Updated: October 28, 2020 06:13 PM
Created: October 28, 2020 05:44 PM
ALBUQUERQUE, N.M. — As COVID cases continue to grow across the state, so is the concern over hospital capacity.
"My alarm is not so much with how full a hospital is on any given day, but just that the community in general isn't consistently following the things that could help them be heroes,” said Dr. Denise A. Gonzales, with Presbyterian Hospital.
Dr. Gonzales said hospitals will continue to make adjustments to be ready for whatever comes next.
"We as an organization, at Presbyterian, are really very well prepared for that because we trained, we established what processes are going to be, we have a great supply chain in terms of ensuring that we have sufficient PPE for all of our staff,” she said.
According to a Wednesday COVID update from the state, 313 people are currently hospitalized with COVID-19. Officials also said 78 percent of hospital beds are full and 79 percent of ICU beds are full. While the occupied beds are not solely for COVID patients, filling up hospitals could have other consequences.
"Then you don't have access for other things that you need medical care for. Very important things like giving birth, bringing in a new life. If the hospital is full, then it's hard to do that,” Dr. Gonzales said.

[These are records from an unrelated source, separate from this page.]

(** C26: a batch ends: as long as it is there one of its own events (the answer to a
    test it awaits, the end of its pause) can happen, and whatever else happens in
    between, at most three times as many of them as it has models, and two, do. *)
Theorem batch_ends l es b es' :
  let s := run (init l) es in
  b ∈ batches s →
  (∃ e, of_batch (run_id b) s e = true) ∧
  (own_events (run_id b) s es' ≤ 3 * length (run_models b) + 2)%nat.
Proof.
  intros s Hb. pose proof (batches_wf_run l es) as Hwf. fold s in Hwf. set (id := run_id b).
  assert (id ∈ ids s) as Hid by (by apply list_elem_of_fmap_2).
  assert (find_batch id s = Some b) as Hf.
  { destruct (find_batch_ids id s Hid) as [b' Hf]. rewrite Hf. f_equal.
    apply find_batch_elem in Hf as [Hb' E]. by apply (NoDup_ids_inj s); [apply Hwf|..]. }
  pose proof (wf_ok _ Hwf b Hb) as Hok. unfold batch_ok in Hok. fold id in Hok. split.
  - destruct (run_phase b) eqn:Ep.
    + destruct Hok as [Ha _]. apply existsb_awaited, existsb_exists in Ha as (w & Hw & Haw).
      apply list_elem_of_In, list_elem_of_lookup in Hw as [i Hi].
      exists (Response i VUndef NaN). simpl. by rewrite Hi.
    + exists (Timer id). simpl. rewrite Hf, Ep. by rewrite bool_decide_true.
    + exists (Timer id). simpl. rewrite Hf, Ep. by rewrite bool_decide_true.
  - assert (progress id s ≤ 3 * length (run_models b) + 2)%nat as Hp.
    { unfold progress. rewrite Hf. unfold weight, remaining. fold id. destruct (run_phase b).
      - destruct Hok as [Hne Hs%sublist_length]. unfold group_of in Hs. rewrite length_take, length_drop in Hs.
        assert (0 < length (awaited_models id s))%nat by (destruct (awaited_models id s); [done | simpl; lia]).
        unfold concurrencyLimit in *. lia.
      - destruct Hok as [-> ?]. simpl. lia.
      - destruct Hok as [-> ?]. simpl. lia. }
    assert (own_events id s es' ≤ progress id s)%nat; [|lia].
    pose proof (wf_fresh _ Hwf id Hid) as Hlt. clear -Hwf Hlt. revert Hwf Hlt. generalize s as s0.
    induction es' as [|e es2 IH]; intros s0 Hwf Hlt; simpl; [lia|].
    pose proof (progress_step id s0 e Hwf Hlt). pose proof (next_run_step s0 e).
    pose proof (IH (step s0 e) (batches_wf_step s0 e Hwf) ltac:(lia)). lia.
Qed.

(** ** Late answers and lost stops *)

Lemma list_settle r s : channel_list (now (settle t r s)) = channel_list (now s).
Proof.
  unfold settle, ChannelTest.after_tests, end_loop. destruct r; [|done]. repeat case_match; done.
Qed.

Lemma list_end_test c timestamp s e :
  channel_list (now (end_test t engine_error c timestamp (s, e))) = channel_list (now s).
Proof.
  unfold end_test, rejected. destruct e as [e|]; [|done]. unfold catch_error, show_failure.
  destruct (read (u "message") e), (result_key (test_record c) (test_model c));
    try (destruct (model_message t (test_model c) _)); destruct (test_run c); done.
Qed.

(** the answer to a test that passed shows the table that was shown when the test
    was started, with its channel updated, whatever was loaded in between: the page,
    the filter or the search that the operator has gone to is replaced. *)
Theorem late_test_restores_table s i c data time timestamp :
  let r := channel_list (test_render c) in
  let id := prop (u "id") (test_record c) in
  let rows := default [] (tables (channel_list (now s)) !! shown r) in
  calls s !! i = Some (Test c) → test_index c = VUndef → shouldStop s = false →
  prop (u "success") data = VBool true → prop (u "time") data = VNum time →
  existsb (has_id id) (concat (map row_channels rows)) = true →
  let s' := step s (Response i (VObj [(u "data", VObj data)]) timestamp) in
  shown (channel_list (now s')) = shown r ∧
  ∃ f, channels (channel_list (now s')) = map (update_row id f) rows.
Proof.
  intros r id rows Hi Hindex Hstop Hok Htime Hin s'.
  assert (∃ f, updateChannelProperty r id (write_times (VNum time) timestamp) (channel_list (now s)) =
    (setTable (<[shown r := map (update_row id f) rows]> (tables (channel_list (now s)))) (shown r)
      (channel_list (now s)), true)) as [f Hup].
  { unfold updateChannelProperty. fold rows. rewrite Hin. simpl. by eexists. }
  assert (channel_list (now s') = setTable (<[shown r := map (update_row id f) rows]> (tables (channel_list (now s))))
    (shown r) (channel_list (now s))) as ->.
  { unfold s'. simpl. rewrite Hi. simpl. rewrite list_settle.
    destruct (answered t engine_error c (VObj [(u "data", VObj data)]) timestamp (take_call i s)) as [s1 e] eqn:E.
    rewrite list_end_test. unfold answered in E. rewrite Hindex in E. simpl in E. rewrite Hstop in E.
    change (prop (u "data") _) with (VObj data) in E. cbv iota in E.
    unfold channel_answered in E. change (opt_read (u "success") (VObj data)) with (prop (u "success") data) in E.
    change (opt_read (u "time") (VObj data)) with (prop (u "time") data) in E.
    rewrite Hok, Htime in E. cbv zeta in E. simpl truthy in E. cbv iota in E. unfold update_property in E.
    fold r id in E.
    match type of E with context [updateChannelProperty _ _ _ ?l] => change l with (channel_list (now s)) in E end.
    rewrite Hup in E. destruct (passed_text _ _ _ _); by injection E as <- _. }
  split; [done|]. exists f. unfold channels. simpl.
  rewrite list_lookup_insert_eq; [done|].
  apply lookup_lt_is_Some. clear -Hin. revert Hin. unfold rows.
  destruct (tables (channel_list (now s)) !! shown r); [by eexists | done].
Qed.

(** A turn that is not stopped keeps every batch. *)
Lemma turn_keeps b s :
  (run_from b < length (run_models b))%nat → shouldStop s = false →
  shouldStop (turn b s) = false ∧ ids (turn b s) = ids s ∧
  ∀ x, x ∈ batches s → run_id x ≠ run_id b → x ∈ batches (turn b s).
Proof.
  intros Hlt Hs. unfold ChannelTest.turn. rewrite (proj2 (Nat.ltb_lt _ _) Hlt), Hs.
  assert (∀ b1 s1, run_id b1 = run_id b → ids s1 = ids s → (∀ x, x ∈ batches s → run_id x ≠ run_id b → x ∈ batches s1) →
    ids (put_batch b1 s1) = ids s ∧ ∀ x, x ∈ batches s → run_id x ≠ run_id b → x ∈ batches (put_batch b1 s1)) as Hput.
  { intros b1 s1 E Hi Hx. split; [by rewrite ids_put_batch|]. intros x Hin Hne. simpl.
    apply list_elem_of_fmap. exists x. rewrite decide_False by congruence. auto. }
  set (s0 := emit _ _). destruct (Hput (at_phase Testing (run_from b) b) s eq_refl eq_refl ltac:(auto)) as [Hi0 Hx0].
  destruct (fold_left _ _ _) as [s1 n] eqn:E. apply start_tests_spec in E as (Hb & _ & Hs1 & _).
  assert (shouldStop s1 = false) as Hs1' by (by rewrite Hs1).
  assert (ids s1 = ids s) as Hi1 by (unfold ids in *; by rewrite Hb).
  assert (∀ x, x ∈ batches s → run_id x ≠ run_id b → x ∈ batches s1) as Hx1 by (rewrite Hb; exact Hx0).
  case_decide; [|done]. unfold ChannelTest.after_tests, end_loop. rewrite Hs1'.
  case_match; (split; [exact Hs1'|]); by apply Hput.
Qed.

Lemma includes_nil s : includes s [] = true.
Proof. by destruct s. Qed.

(** a stop is lost when a batch is started again before the tests that the first
    one awaits have ended: closing the dialog sets the flag, the new batch resets it,
    and both batches are in progress with nothing left to stop the first. *)
Theorem restart_forgets_stop s b channel text id :
  lower [] = [] →
  wf s → b ∈ batches s → isBatchTesting (now s) = true → currentTestChannel (now s) = Some channel →
  prop (u "models") channel = VStr text → text ≠ [] → to_string (prop (u "id") channel) = Some id →
  let stopped := step s Close in
  let s' := step stopped Batch in
  shouldStop stopped = true ∧ shouldStop s' = false ∧ b ∈ batches s' ∧
  ∃ b', b' ∈ batches s' ∧ run_id b' ≠ run_id b.
Proof.
  intros Hlower Hwf Hb Hbatch Hch Hm Ht Hid stopped s'.
  assert (stopped = handleCloseModal t (now s) s) as Es by done.
  unfold handleCloseModal in Es. rewrite Hbatch in Es.
  assert (same_runs s stopped) as Hsame by (by rewrite Es).
  split; [by rewrite Es|].
  assert (currentTestChannel (now stopped) = Some channel ∧ modelSearchKeyword (now stopped) = [] ∧
    isBatchTesting (now stopped) = false) as (Hch' & Hkw & Hbt) by (by rewrite Es).
  destruct Hsame as (_ & Ebs & En).
  set (models := split_on 44 text).
  assert (∀ l, List.filter (matching lower []) l = l) as Hall.
  { intros l. induction l as [|x l IH]; [done|]. simpl. unfold matching at 1.
    rewrite Hlower, includes_nil. by rewrite IH. }
  assert (∃ v, clear_results channel models (now (setStop false (on_view (set_batch_testing true) stopped))) = Some v) as [v Hv].
  { unfold clear_results. assert (is_Some (mapM (result_key channel) models)) as [ks ->]; [|by eexists].
    apply mapM_is_Some, Forall_true. intros m. unfold result_key. rewrite Hid. by eexists. }
  assert (∃ e s0 b0, s' = turn b0 (emit e (add_batch b0 s0)) ∧ batches s0 = batches s ∧ shouldStop s0 = false ∧
    run_id b0 = next_run s ∧ (run_from b0 < length (run_models b0))%nat) as (e & s0 & b0 & -> & Hbs & Hs0 & Hb0 & Hlt).
  { unfold s'. cbn [ChannelTest.step]. cbv zeta. rewrite Hbt. unfold batchTestModels. rewrite Hch', Hm, Hkw. cbv zeta.
    destruct text as [|x text']; [done|]. simpl truthy. cbv iota. fold models. rewrite Hall.
    destruct models as [|m ms] eqn:Em; [by apply split_on_nonnil in Em|]. rewrite Hv.
    eexists _, _, _. split; [reflexivity|]. split; [exact Ebs|]. split; [done|]. split; [exact En | simpl; lia]. }
  destruct (turn_keeps b0 (emit e (add_batch b0 s0)) Hlt Hs0) as (H1 & H2 & H3).
  assert (run_id b ≠ run_id b0) as Hne.
  { assert (run_id b < next_run s)%nat by (apply (wf_fresh _ Hwf), list_elem_of_fmap_2, Hb). lia. }
  split; [exact H1|]. split.
  - apply H3; [|exact Hne]. simpl. rewrite Hbs. apply elem_of_app. by left.
  - assert (run_id b0 ∈ ids (turn b0 (emit e (add_batch b0 s0)))) as Hin.
    { rewrite H2. unfold ids. simpl. rewrite map_app. apply elem_of_app. right. by left. }
    apply list_elem_of_fmap in Hin as (x & Ex & Hx). exists x. split; [done|]. congruence.
Qed.
End laws.

(** ** Witnesses *)

Local Notation same := (λ s : jsstr, s).
Local Notation demo_channel := [(u "id", num_value 7); (u "name", VStr (u "c")); (u "models", VStr (u "a,b,c,d,e,f"))].
Local Notation demo_run := (run same same VNull (init (ChannelList.init None None))).
Local Notation answer := (VObj [(u "data", VObj [(u "success", VBool true); (u "time", num_value 2)])]).

(** Six models: five answers, a pause, one answer, a pause, the count. *)
Example demo_batch :
  let s := demo_run ([OpenModal demo_channel; Batch] ++ repeat (Response 0 answer (num_of_Z 1000)) 5 ++
    [Timer 0; Response 0 answer (num_of_Z 1000); Timer 0]) in
  batches s = [] ∧ isBatchTesting (now s) = false ∧ calls s = [] ∧
  head (log s) = Some (Success (u "批量测试完成！成功: 6, 失败: 0, 总计: 6")) ∧
  omap (λ e, match e with Get url => Some url | _ => None end) (rev (log s)) =
    map (λ m, u "/api/channel/test/7?model=" ++ u m) ["a"; "b"; "c"; "d"; "e"; "f"]%string.
Proof. vm_compute. repeat split. Qed.

(** A test of one key counts as failed, whatever its answer. *)
Example demo_key_batch :
  let s := demo_run [OpenModal (set (u "_testKeyIndex") (num_value 0) (set (u "models") (VStr (u "a")) demo_channel)); Batch;
    Response 0 answer (num_of_Z 1000); Timer 0] in
  head (log s) = Some (Success (u "批量测试完成！成功: 0, 失败: 1, 总计: 1")) ∧
  truthy (opt_read (u "success") (prop (u "7-a-k0") (modelTestResults (now s)))) = true.
Proof. vm_compute. repeat split. Qed.

(** The first batch of a run. *)
Definition first_batch (s : state) : batch :=
  default (mk_batch 0 (now s) [] [] 0 Testing) (head (batches s)).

The governor’s office is reminding New Mexicans to take the virus seriously. Dr. Gonzales said she's confident they'll be ready to handle things at Presbyterian, but would prefer not to test those limits.
"But, ultimately, we would like to not have to do this. We would like for everyone in New Mexico to practice social distancing, wear masks, do good hand hygiene so that we don't have to put these things in-place,” Dr. Gonzales said.
Presbyterian said they’re currently treating 94 COVID patients. At Lovelace, 53 COVID patients are receiving care and UNM Hospital said 10 percent of their patients are battling the virus.